• Problem to solve: The expected output is every line below, reproduced exactly.

Segment Start: Data for review

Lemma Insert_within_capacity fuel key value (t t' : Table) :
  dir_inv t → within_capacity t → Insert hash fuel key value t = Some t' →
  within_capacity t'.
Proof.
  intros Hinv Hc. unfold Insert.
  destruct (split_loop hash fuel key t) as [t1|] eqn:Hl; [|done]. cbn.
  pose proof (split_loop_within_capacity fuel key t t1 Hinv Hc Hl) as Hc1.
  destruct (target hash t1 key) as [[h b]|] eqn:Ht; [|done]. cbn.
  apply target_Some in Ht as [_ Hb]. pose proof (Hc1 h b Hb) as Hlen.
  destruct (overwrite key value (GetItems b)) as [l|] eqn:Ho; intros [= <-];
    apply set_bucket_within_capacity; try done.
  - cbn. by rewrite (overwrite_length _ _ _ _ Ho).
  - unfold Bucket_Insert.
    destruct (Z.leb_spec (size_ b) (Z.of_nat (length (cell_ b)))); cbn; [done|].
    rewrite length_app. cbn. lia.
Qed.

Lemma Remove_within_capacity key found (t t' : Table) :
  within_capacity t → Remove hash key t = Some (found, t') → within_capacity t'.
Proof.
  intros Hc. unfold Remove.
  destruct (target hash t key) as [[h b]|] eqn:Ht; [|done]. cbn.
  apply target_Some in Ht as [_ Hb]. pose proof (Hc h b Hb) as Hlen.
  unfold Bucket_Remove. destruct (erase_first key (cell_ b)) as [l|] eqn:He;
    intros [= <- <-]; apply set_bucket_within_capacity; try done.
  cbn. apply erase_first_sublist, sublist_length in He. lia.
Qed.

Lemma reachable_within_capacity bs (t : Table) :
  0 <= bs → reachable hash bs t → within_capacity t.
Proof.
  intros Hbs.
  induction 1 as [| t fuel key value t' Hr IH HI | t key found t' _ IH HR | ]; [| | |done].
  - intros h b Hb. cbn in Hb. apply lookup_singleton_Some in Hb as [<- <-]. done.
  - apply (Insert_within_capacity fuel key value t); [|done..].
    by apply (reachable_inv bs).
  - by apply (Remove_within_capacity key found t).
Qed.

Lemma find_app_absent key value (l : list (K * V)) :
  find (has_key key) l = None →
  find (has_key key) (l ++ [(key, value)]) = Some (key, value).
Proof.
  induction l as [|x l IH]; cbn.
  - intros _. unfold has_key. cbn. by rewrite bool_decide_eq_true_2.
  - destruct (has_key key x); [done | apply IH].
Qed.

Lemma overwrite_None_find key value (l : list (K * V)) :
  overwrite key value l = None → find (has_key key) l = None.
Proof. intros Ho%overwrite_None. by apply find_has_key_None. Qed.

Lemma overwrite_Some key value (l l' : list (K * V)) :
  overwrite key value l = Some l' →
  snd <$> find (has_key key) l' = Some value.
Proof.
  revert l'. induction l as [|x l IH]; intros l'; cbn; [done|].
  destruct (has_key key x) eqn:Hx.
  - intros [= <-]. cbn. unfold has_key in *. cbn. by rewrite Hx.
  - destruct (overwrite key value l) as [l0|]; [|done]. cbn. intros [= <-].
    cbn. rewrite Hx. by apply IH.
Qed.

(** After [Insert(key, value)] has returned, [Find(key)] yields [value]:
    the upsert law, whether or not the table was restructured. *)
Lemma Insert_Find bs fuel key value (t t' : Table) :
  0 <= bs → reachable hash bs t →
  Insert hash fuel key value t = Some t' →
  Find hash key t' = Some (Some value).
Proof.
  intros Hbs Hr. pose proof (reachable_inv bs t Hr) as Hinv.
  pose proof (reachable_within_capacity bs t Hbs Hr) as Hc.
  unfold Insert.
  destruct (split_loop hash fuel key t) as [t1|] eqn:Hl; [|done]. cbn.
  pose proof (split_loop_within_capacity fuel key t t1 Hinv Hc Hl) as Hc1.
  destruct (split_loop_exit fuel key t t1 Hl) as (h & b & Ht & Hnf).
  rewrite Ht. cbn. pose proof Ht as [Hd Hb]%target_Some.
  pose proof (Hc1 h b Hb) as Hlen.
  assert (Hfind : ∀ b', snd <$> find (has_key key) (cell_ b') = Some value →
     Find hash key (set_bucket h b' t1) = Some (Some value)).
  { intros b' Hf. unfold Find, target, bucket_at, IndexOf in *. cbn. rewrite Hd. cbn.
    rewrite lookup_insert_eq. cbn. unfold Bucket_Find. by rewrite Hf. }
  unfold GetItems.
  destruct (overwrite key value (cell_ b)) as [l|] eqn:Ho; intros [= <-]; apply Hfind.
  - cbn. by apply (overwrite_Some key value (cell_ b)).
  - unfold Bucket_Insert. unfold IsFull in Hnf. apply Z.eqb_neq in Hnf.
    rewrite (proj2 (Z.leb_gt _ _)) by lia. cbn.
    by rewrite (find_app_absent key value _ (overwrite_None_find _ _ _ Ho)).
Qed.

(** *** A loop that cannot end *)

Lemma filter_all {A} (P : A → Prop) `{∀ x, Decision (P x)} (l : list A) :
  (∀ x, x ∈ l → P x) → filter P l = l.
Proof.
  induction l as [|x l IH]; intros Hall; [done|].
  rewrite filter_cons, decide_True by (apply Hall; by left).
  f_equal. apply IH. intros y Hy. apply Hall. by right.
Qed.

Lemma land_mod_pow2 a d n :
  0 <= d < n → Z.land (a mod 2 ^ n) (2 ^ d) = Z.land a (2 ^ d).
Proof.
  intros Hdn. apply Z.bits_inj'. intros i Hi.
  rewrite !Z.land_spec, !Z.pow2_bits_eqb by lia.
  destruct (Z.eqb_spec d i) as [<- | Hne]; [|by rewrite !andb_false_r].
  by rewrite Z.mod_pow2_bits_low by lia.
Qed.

Segment End: Data for review

• Task solution:
Lemma Insert_within_capacity fuel key value (t t' : Table) :
  dir_inv t → within_capacity t → Insert hash fuel key value t = Some t' →
  within_capacity t'.
Proof.
  intros Hinv Hc. unfold Insert.
  destruct (split_loop hash fuel key t) as [t1|] eqn:Hl; [|done]. cbn.
  pose proof (split_loop_within_capacity fuel key t t1 Hinv Hc Hl) as Hc1.
  destruct (target hash t1 key) as [[h b]|] eqn:Ht; [|done]. cbn.
  apply target_Some in Ht as [_ Hb]. pose proof (Hc1 h b Hb) as Hlen.
  destruct (overwrite key value (GetItems b)) as [l|] eqn:Ho; intros [= <-];
    apply set_bucket_within_capacity; try done.
  - cbn. by rewrite (overwrite_length _ _ _ _ Ho).
  - unfold Bucket_Insert.
    destruct (Z.leb_spec (size_ b) (Z.of_nat (length (cell_ b)))); cbn; [done|].
    rewrite length_app. cbn. lia.
Qed.

Lemma Remove_within_capacity key found (t t' : Table) :
  within_capacity t → Remove hash key t = Some (found, t') → within_capacity t'.
Proof.
  intros Hc. unfold Remove.
  destruct (target hash t key) as [[h b]|] eqn:Ht; [|done]. cbn.
  apply target_Some in Ht as [_ Hb]. pose proof (Hc h b Hb) as Hlen.
  unfold Bucket_Remove. destruct (erase_first key (cell_ b)) as [l|] eqn:He;
    intros [= <- <-]; apply set_bucket_within_capacity; try done.
  cbn. apply erase_first_sublist, sublist_length in He. lia.
Qed.

Lemma reachable_within_capacity bs (t : Table) :
  0 <= bs → reachable hash bs t → within_capacity t.
Proof.
  intros Hbs.
  induction 1 as [| t fuel key value t' Hr IH HI | t key found t' _ IH HR | ]; [| | |done].
  - intros h b Hb. cbn in Hb. apply lookup_singleton_Some in Hb as [<- <-]. done.
  - apply (Insert_within_capacity fuel key value t); [|done..].
    by apply (reachable_inv bs).
  - by apply (Remove_within_capacity key found t).
Qed.

Lemma find_app_absent key value (l : list (K * V)) :
  find (has_key key) l = None →
  find (has_key key) (l ++ [(key, value)]) = Some (key, value).
Proof.
  induction l as [|x l IH]; cbn.
  - intros _. unfold has_key. cbn. by rewrite bool_decide_eq_true_2.
  - destruct (has_key key x); [done | apply IH].
Qed.

Lemma overwrite_None_find key value (l : list (K * V)) :
  overwrite key value l = None → find (has_key key) l = None.
Proof. intros Ho%overwrite_None. by apply find_has_key_None. Qed.

Lemma overwrite_Some key value (l l' : list (K * V)) :
  overwrite key value l = Some l' →
  snd <$> find (has_key key) l' = Some value.
Proof.
  revert l'. induction l as [|x l IH]; intros l'; cbn; [done|].
  destruct (has_key key x) eqn:Hx.
  - intros [= <-]. cbn. unfold has_key in *. cbn. by rewrite Hx.
  - destruct (overwrite key value l) as [l0|]; [|done]. cbn. intros [= <-].
    cbn. rewrite Hx. by apply IH.
Qed.

(** After [Insert(key, value)] has returned, [Find(key)] yields [value]:
    the upsert law, whether or not the table was restructured. *)
Lemma Insert_Find bs fuel key value (t t' : Table) :
  0 <= bs → reachable hash bs t →
  Insert hash fuel key value t = Some t' →
  Find hash key t' = Some (Some value).
Proof.
  intros Hbs Hr. pose proof (reachable_inv bs t Hr) as Hinv.
  pose proof (reachable_within_capacity bs t Hbs Hr) as Hc.
  unfold Insert.
  destruct (split_loop hash fuel key t) as [t1|] eqn:Hl; [|done]. cbn.
  pose proof (split_loop_within_capacity fuel key t t1 Hinv Hc Hl) as Hc1.
  destruct (split_loop_exit fuel key t t1 Hl) as (h & b & Ht & Hnf).
  rewrite Ht. cbn. pose proof Ht as [Hd Hb]%target_Some.
  pose proof (Hc1 h b Hb) as Hlen.
  assert (Hfind : ∀ b', snd <$> find (has_key key) (cell_ b') = Some value →
     Find hash key (set_bucket h b' t1) = Some (Some value)).
  { intros b' Hf. unfold Find, target, bucket_at, IndexOf in *. cbn. rewrite Hd. cbn.
    rewrite lookup_insert_eq. cbn. unfold Bucket_Find. by rewrite Hf. }
  unfold GetItems.
  destruct (overwrite key value (cell_ b)) as [l|] eqn:Ho; intros [= <-]; apply Hfind.
  - cbn. by apply (overwrite_Some key value (cell_ b)).
  - unfold Bucket_Insert. unfold IsFull in Hnf. apply Z.eqb_neq in Hnf.
    rewrite (proj2 (Z.leb_gt _ _)) by lia. cbn.
    by rewrite (find_app_absent key value _ (overwrite_None_find _ _ _ Ho)).
Qed.

(** *** A loop that cannot end *)

Lemma filter_all {A} (P : A → Prop) `{∀ x, Decision (P x)} (l : list A) :
  (∀ x, x ∈ l → P x) → filter P l = l.
Proof.
  induction l as [|x l IH]; intros Hall; [done|].
  rewrite filter_cons, decide_True by (apply Hall; by left).
  f_equal. apply IH. intros y Hy. apply Hall. by right.
Qed.

Lemma land_mod_pow2 a d n :
  0 <= d < n → Z.land (a mod 2 ^ n) (2 ^ d) = Z.land a (2 ^ d).
Proof.
  intros Hdn. apply Z.bits_inj'. intros i Hi.
  rewrite !Z.land_spec, !Z.pow2_bits_eqb by lia.
  destruct (Z.eqb_spec d i) as [<- | Hne]; [|by rewrite !andb_false_r].
  by rewrite Z.mod_pow2_bits_low by lia.
Qed.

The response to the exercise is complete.